The following examples demonstrate how to perform a hyperparameter search for the learning rate and training batch size using the different backends.

<hfoptions id="backends">
<hfoption id="Optuna">

[Optuna](https://optuna.readthedocs.io/en/stable/tutorial/10_key_features/002_configurations.html#sphx-glr-tutorial-10-key-features-002-configurations-py) optimizes categories, integers, and floats.

```py
def optuna_hp_space(trial):
    return {
        "learning_rate": trial.suggest_float("learning_rate", 1e-6, 1e-4, log=True),
        "per_device_train_batch_size": trial.suggest_categorical("per_device_train_batch_size", [16, 32, 64, 128]),
    }

best_trials = trainer.hyperparameter_search(
    direction=["minimize", "maximize"],
    backend="optuna",
    hp_space=optuna_hp_space,
    n_trials=20,
    compute_objective=compute_objective,
)
```

</hfoption>
<hfoption id="Ray Tune">

[Ray Tune](https://docs.ray.io/en/latest/tune/api/search_space.html) optimizes floats, integers, and categorical parameters.

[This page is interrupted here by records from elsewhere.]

Lemma only_insert us i x : only i 1 us (<[i := x]> us).
Proof. split; [by rewrite length_insert|]. intros i' Hi. apply list_lookup_insert_ne. lia. Qed.

(** A loop that stores digit [n] of [us[k..k+n]] and then works on the lower indices. *)
Lemma only_snoc k n us us' x : only k n (<[(k + n)%nat := Some x]> us) us' -> (k + n < length us)%nat -> 0 <= x < B ->
  only k (S n) us us' /\ dig us' (k + n)%nat = x /\ (ok us' k n -> ok us' k (S n)).
Proof.
  intros [L F] Hl Hx. assert (us' !! (k + n)%nat = Some (Some x)) as E.
  { rewrite F by lia. by rewrite list_lookup_insert_eq. }
  split; [|split].
  - split; [by rewrite L, length_insert|]. intros i Hi. rewrite F by lia. cell.
  - unfold dig. by rewrite E.
  - intros H. apply ok_S; [done|]. by exists x.
Qed.

Lemma mulsub_ok n us vs u v j qhat t :
  ok us (u + j + 1) n -> ok vs (v + 1) n -> 0 <= qhat < B -> 0 <= t < B ->
  exists us' t', mulsub n us vs u v j qhat t = Ret (us', t') /\ only (u + j + 1) n us us' /\ ok us' (u + j + 1) n /\
    0 <= t' < B /\ num us' (u + j + 1) n - t' * Bp n = num us (u + j + 1) n - qhat * num vs (v + 1) n - t.
Proof.
  revert us t. induction n as [|n IH]; intros us t Hu Hv Hq Ht.
  { exists us, t. split_and!; try done; try lia. unfold Bp. simpl. lia. }
  cbn [mulsub]. replace (u + S n + j)%nat with (u + j + 1 + n)%nat by lia. replace (v + S n)%nat with (v + 1 + n)%nat by lia.
  destruct (rd_ok us _ _ (u + j + 1 + n)%nat Hu ltac:(lia)) as [-> Hx]. destruct (rd_ok vs _ _ (v + 1 + n)%nat Hv ltac:(lia)) as [-> Hy].
  cbn [obind]. pose proof (ok_length _ _ _ Hu) as Hl. rewrite wr_eq by done. cbn [obind].
  destruct (sub_digit _ _ _ _ Hx Hy Hq Ht) as (Hs & Ht' & Es). revert Hs Ht' Es.
  set (s := u32 (u32 (_ - _) - t)). set (t1 := Z.land _ _). intros Hs Ht' Es.
  destruct (IH (<[(u + j + 1 + n)%nat := Some (LHALF s)]> us) t1) as (us' & t' & E & Fr & Ok' & Hb & En); [|by eapply ok_sub; [exact Hv|lia..]|done|done|].
  { eapply ok_same; [by eapply ok_sub; [exact Hu|lia..]|]. intros. cell. }
  exists us', t'. destruct (only_snoc _ _ _ _ _ Fr Hl Hs) as (F & Ed & Hok). split_and!; try done; [by apply Hok|lia|lia|].
  simpl. rewrite Ed, Bp_S. rewrite (num_same us (<[_ := _]> us)) in En by (intros; cell). nia.
Qed.

Lemma add_digit x y t : 0 <= x < B -> 0 <= y < B -> 0 <= t <= 1 ->
  let s := u32 (t + u32 (x + y)) in
  0 <= LHALF s < B /\ 0 <= HHALF s <= 1 /\ LHALF s + HHALF s * B = x + y + t.
Proof. intros Hx Hy Ht s. subst s. rewrite LHALF_mod, HHALF_div. unfold u32, two32, B in *. dlia. Qed.

Lemma addback_ok n us vs u v j t : ok us (u + j + 1) n -> ok vs (v + 1) n -> 0 <= t <= 1 ->
  exists us' t', addback n us vs u v j t = Ret (us', t') /\ only (u + j + 1) n us us' /\ ok us' (u + j + 1) n /\
    0 <= t' <= 1 /\ num us' (u + j + 1) n + t' * Bp n = num us (u + j + 1) n + num vs (v + 1) n + t.
Proof.
  revert us t. induction n as [|n IH]; intros us t Hu Hv Ht.
  { exists us, t. split_and!; try done; try lia. unfold Bp. simpl. lia. }
  cbn [addback]. replace (u + S n + j)%nat with (u + j + 1 + n)%nat by lia. replace (v + S n)%nat with (v + 1 + n)%nat by lia.
  destruct (rd_ok us _ _ (u + j + 1 + n)%nat Hu ltac:(lia)) as [-> Hx]. destruct (rd_ok vs _ _ (v + 1 + n)%nat Hv ltac:(lia)) as [-> Hy].
  cbn [obind]. pose proof (ok_length _ _ _ Hu) as Hl. rewrite wr_eq by done. cbn [obind].
  destruct (add_digit _ _ _ Hx Hy Ht) as (Hs & Ht' & Es). revert Hs Ht' Es. set (s := u32 (t + _)). intros Hs Ht' Es.
  destruct (IH (<[(u + j + 1 + n)%nat := Some (LHALF s)]> us) (HHALF s)) as (us' & t' & E & Fr & Ok' & Hb & En); [|by eapply ok_sub; [exact Hv|lia..]|done|].
  { eapply ok_same; [by eapply ok_sub; [exact Hu|lia..]|]. intros. cell. }
  exists us', t'. destruct (only_snoc _ _ _ _ _ Fr Hl Hs) as (F & Ed & Hok). split_and!; try done; [by apply Hok|lia|lia|].
  simpl. rewrite Ed, Bp_S. rewrite (num_same us (<[_ := _]> us)) in En by (intros; cell). nia.
Qed.

(** ** D3 *)

Section estimate.
(** [x] is the part of the dividend that a round divides by [V]; [P] is the
    weight of the digits the estimate does not look at. *)
Variables (v1 v2 uj0 uj1 uj2 P V x Vl xl : Z).
Hypothesis (Hv1 : B / 2 <= v1 < B) (Hv2 : 0 <= v2 < B).
Hypothesis (Hu0 : 0 <= uj0 <= v1) (Hu1 : 0 <= uj1 < B) (Hu2 : 0 <= uj2 < B).
Hypothesis (HP : 0 < P) (HVl : 0 <= Vl < P) (Hxl : 0 <= xl < P).
Hypothesis (EV : V = (v1 * B + v2) * P + Vl) (Ex : x = ((uj0 * B + uj1) * B + uj2) * P + xl).
Hypothesis Hx : x < V * B.

Lemma v1_low : 32768 <= v1.
Proof. exact (proj1 Hv1). Qed.

Lemma V_low : B * P <= V.
Proof. pose proof v1_low. unfold B in *. nia. Qed.

Lemma V_pos : 0 < V.
Proof. pose proof V_low. unfold B in *. lia. Qed.

Lemma q_small : x / V < B.
Proof. apply Z.div_lt_upper_bound; [apply V_pos|lia]. Qed.

Lemma estimate_too_big qhat rhat : 0 <= qhat -> qhat * v1 + rhat = uj0 * B + uj1 -> rhat * B + uj2 < v2 * qhat ->
  x / V < qhat.
Proof.
  intros Hq E Hlt. apply Z.div_lt_upper_bound; [apply V_pos|].
  assert ((uj0 * B + uj1) * B + uj2 + 1 <= qhat * (v1 * B + v2)) as H1 by (rewrite <- E; lia).
  assert (((uj0 * B + uj1) * B + uj2 + 1) * P <= qhat * (v1 * B + v2) * P) as H2 by nia.
  assert (0 <= qhat * Vl) by nia. rewrite EV, Ex. lia.
Qed.

Lemma estimate_close qhat rhat : 0 <= qhat < B -> qhat * v1 + rhat = uj0 * B + uj1 -> v2 * qhat <= rhat * B + uj2 ->
  qhat <= x / V + 1.
Proof.
  intros Hq E Hle. cut (qhat - 1 <= x / V); [lia|]. apply Z.div_le_lower_bound; [apply V_pos|].
  assert (qhat * (v1 * B + v2) <= (uj0 * B + uj1) * B + uj2) as H1 by (rewrite <- E; lia).
  assert (qhat * (v1 * B + v2) * P <= ((uj0 * B + uj1) * B + uj2) * P) as H2 by nia.
  assert (qhat * Vl <= B * P) as H3 by nia. pose proof V_low. rewrite Ex. rewrite EV in *. nia.
Qed.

It also offers multiple sampling distributions for each parameter such as uniform and log-uniform.

```py
def ray_hp_space(trial):
    return {
        "learning_rate": tune.loguniform(1e-6, 1e-4),
        "per_device_train_batch_size": tune.choice([16, 32, 64, 128]),
    }

best_trials = trainer.hyperparameter_search(
    direction=["minimize", "maximize"],
    backend="ray",
    hp_space=ray_hp_space,
    n_trials=20,
    compute_objective=compute_objective,
)
```

</hfoption>
<hfoption id="SigOpt">

[SigOpt](https://docs.sigopt.com/ai-module-api-references/api_reference/objects/object_parameter) optimizes double, integer, and categorical parameters.

```py
def sigopt_hp_space(trial):
    return [
        {"bounds": {"min": 1e-6, "max": 1e-4}, "name": "learning_rate", "type": "double"},
        {
            "categorical_values": ["16", "32", "64", "128"],
            "name": "per_device_train_batch_size",
            "type": "categorical",
        },
    ]

best_trials = trainer.hyperparameter_search(
    direction=["minimize", "maximize"],
    backend="sigopt",
    hp_space=sigopt_hp_space,
    n_trials=20,
    compute_objective=compute_objective,
)
```

</hfoption>
<hfoption id="Weights & Biases">

[Weights & Biases](https://docs.wandb.ai/guides/sweeps/sweep-config-keys) also optimizes integers, floats, and categorical parameters. It also includes support for different search strategies and distribution options.

```py
def wandb_hp_space(trial):
    return {
        "method": "random",
        "metric": {"name": "objective", "goal": "minimize"},
        "parameters": {
            "learning_rate": {"distribution": "uniform", "min": 1e-6, "max": 1e-4},
            "per_device_train_batch_size": {"values": [16, 32, 64, 128]},
        },
    }

best_trials = trainer.hyperparameter_search(
    direction=["minimize", "maximize"],
    backend="wandb",
    hp_space=wandb_hp_space,
    n_trials=20,
    compute_objective=compute_objective,
)
```

</hfoption>
</hfoptions>

## Distributed Data Parallel

[`Trainer`] only supports hyperparameter search for distributed data parallel (DDP) on the Optuna and SigOpt backends. Only the rank-zero process is used to generate the search trial, and the resulting parameters are passed along to the other ranks.